The primary structure of apolipoprotein A‐I from rabbit high‐density lipoprotein

Abstract

The amino acid sequence of rabbit apolipoprotein A‐I (apo A‐I) has been determined by degradation and alignment of two overlapping sets of peptides obtained from tryptic and staphylococcal digestions. All of the peptides of rabbit apo A‐I resulting from digestion by staphylococcal protease were isolated and sequenced except residues 33–37. A digestion with trypsin was employed to find overlapping and missing peptides. The N‐terminus of rabbit apo A‐I was confirmed by sequencing the intact protein up to 20 residues while the C‐terminus was identified through its homology with human apo A‐I. The protein contains 241 residues in its single chain.

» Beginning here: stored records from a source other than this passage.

(** ** The functions by their symbols, as [Builtins.v] registers them *)
Definition cxpr_timeseries_call (symbol : string) (call : cxpr_expr_ast) : M L W cxpr_value :=
  let named f := String.eqb symbol f in
  if named "rising" then cxpr_timeseries_trend_eval CXPR_TIMESERIES_TREND_RISING call
  else if named "falling" then cxpr_timeseries_trend_eval CXPR_TIMESERIES_TREND_FALLING call
  else if named "cross_above" then cxpr_timeseries_cross_eval CXPR_TIMESERIES_CROSS_ABOVE call
  else if named "cross_below" then cxpr_timeseries_cross_eval CXPR_TIMESERIES_CROSS_BELOW call
  else if named "net_up" then cxpr_timeseries_net_eval CXPR_TIMESERIES_NET_UP call
  else if named "net_down" then cxpr_timeseries_net_eval CXPR_TIMESERIES_NET_DOWN call
  else if named "repeat" then cxpr_timeseries_repeat call
  else if named "overlaps" then cxpr_timeseries_overlap_eval call
  else if named "delta" then cxpr_timeseries_delta call
  else if named "roc" then cxpr_timeseries_roc call
  else if named "highest" then cxpr_timeseries_window_eval CXPR_TIMESERIES_WINDOW_HIGHEST call
  else if named "lowest" then cxpr_timeseries_window_eval CXPR_TIMESERIES_WINDOW_LOWEST call
  else if named "window_sum" then cxpr_timeseries_window_agg_eval CXPR_TIMESERIES_AGG_SUM call
  else if named "window_mean" then cxpr_timeseries_window_agg_eval CXPR_TIMESERIES_AGG_MEAN call
  else if named "window_wma" then cxpr_timeseries_window_wma call
  else if named "window_highest_value" then cxpr_timeseries_window_agg_eval CXPR_TIMESERIES_AGG_HIGHEST call
  else if named "window_lowest_value" then cxpr_timeseries_window_agg_eval CXPR_TIMESERIES_AGG_LOWEST call
  else if named "window_stddev" then cxpr_timeseries_window_agg_eval CXPR_TIMESERIES_AGG_STDDEV call
  else if named "window_roc" then cxpr_timeseries_window_roc call
  else if named "bars_since_extreme" then cxpr_timeseries_bars_since_extreme call
  else if named "window_mean_absdev" then cxpr_timeseries_window_mean_absdev call
  else undef.
End timeseries.
(* ===== verification/TimeseriesProofs.v ===== *)
(** * TimeseriesProofs: what the time-series functions compute

    A series gives an expression's value at each offset.  When the expression
    evaluates to its series, the functions compute the reference definitions: an
    extreme value is one of the samples and no sample is beyond it, a trend holds
    when all neighbours are ordered, two conditions overlap when each held within
    the bars. *)

From Stdlib Require Import Ascii String ZArith Lia.
From stdpp Require Import base list strings.
From S2P Require Import Prelude Float64 FloatOrder Types Ast References Registry Builtins EvalSupport EvalState TreeEval TypeCheck IRCompile IRTyped EvalApi Timeseries.
Local Open Scope run_scope.
Local Open Scope eval_scope.
Local Open Scope nat_scope.

(** ** Extreme values *)

(** [m] is the first of the samples [0 .. n - 1] that no sample beats. *)
Definition first_best (beats : float64 → float64 → bool) (f : nat → float64) (n k : nat) : Prop :=
  k < n ∧ (∀ j, j < n → beats (f j) (f k) = false) ∧ (∀ j, j < k → beats (f k) (f j) = true).

(** [beats] is a strict weak order on the samples. *)
Definition orders (beats : float64 → float64 → bool) (f : nat → float64) (n : nat) : Prop :=
  (∀ i, i < n → beats (f i) (f i) = false) ∧
  (∀ i j, i < n → j < n → beats (f i) (f j) = true → beats (f j) (f i) = false) ∧
  (∀ i j k, i < n → j < n → k < n →
     beats (f i) (f j) = false → beats (f j) (f k) = false → beats (f i) (f k) = false).

Lemma fltb_orders f n : (∀ i, i < n → fisnan (f i) = false) → orders fltb f n.
Proof.
  intros Hf. split_and!.
  - intros i _. apply fltb_irrefl.
  - intros i j _ _. apply fltb_asym.
  - intros i j k Hi Hj Hk. apply fltb_negtrans; auto.
Qed.

Lemma fgtb_orders f n : (∀ i, i < n → fisnan (f i) = false) → orders fgtb f n.
Proof.
  intros Hf. split_and!.
  - intros i _. apply fltb_irrefl.
  - intros i j _ _. apply fltb_asym.
  - intros i j k Hi Hj Hk H1 H2. apply (fltb_negtrans (f k) (f j) (f i)); auto.
Qed.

Its primary structure is highly homologous to the reported canine apo A‐I (80%) and human apo A‐I (78%), but exhibits less similarity with rat apo A‐I (60%). Like human apo A‐I, rabbit apo A‐I contains very little histidine (2) and methionine (1); it does however have two residues of isoleucine. Based on a comparison of the hydrophobichydrophilic character of apo A‐I residues with that of the two synthetic peptides that activated lecithin:cholesterol acyltransferase (Pownall et al. and Yokoyama et al.), we found that the five segments with the highest corresponding homologies on the protein are located within the N‐terminal half. This suggests that the N‐terminal half of apo A‐I contains the major portion of regions activating lecithin:cholesterol acyltransferase.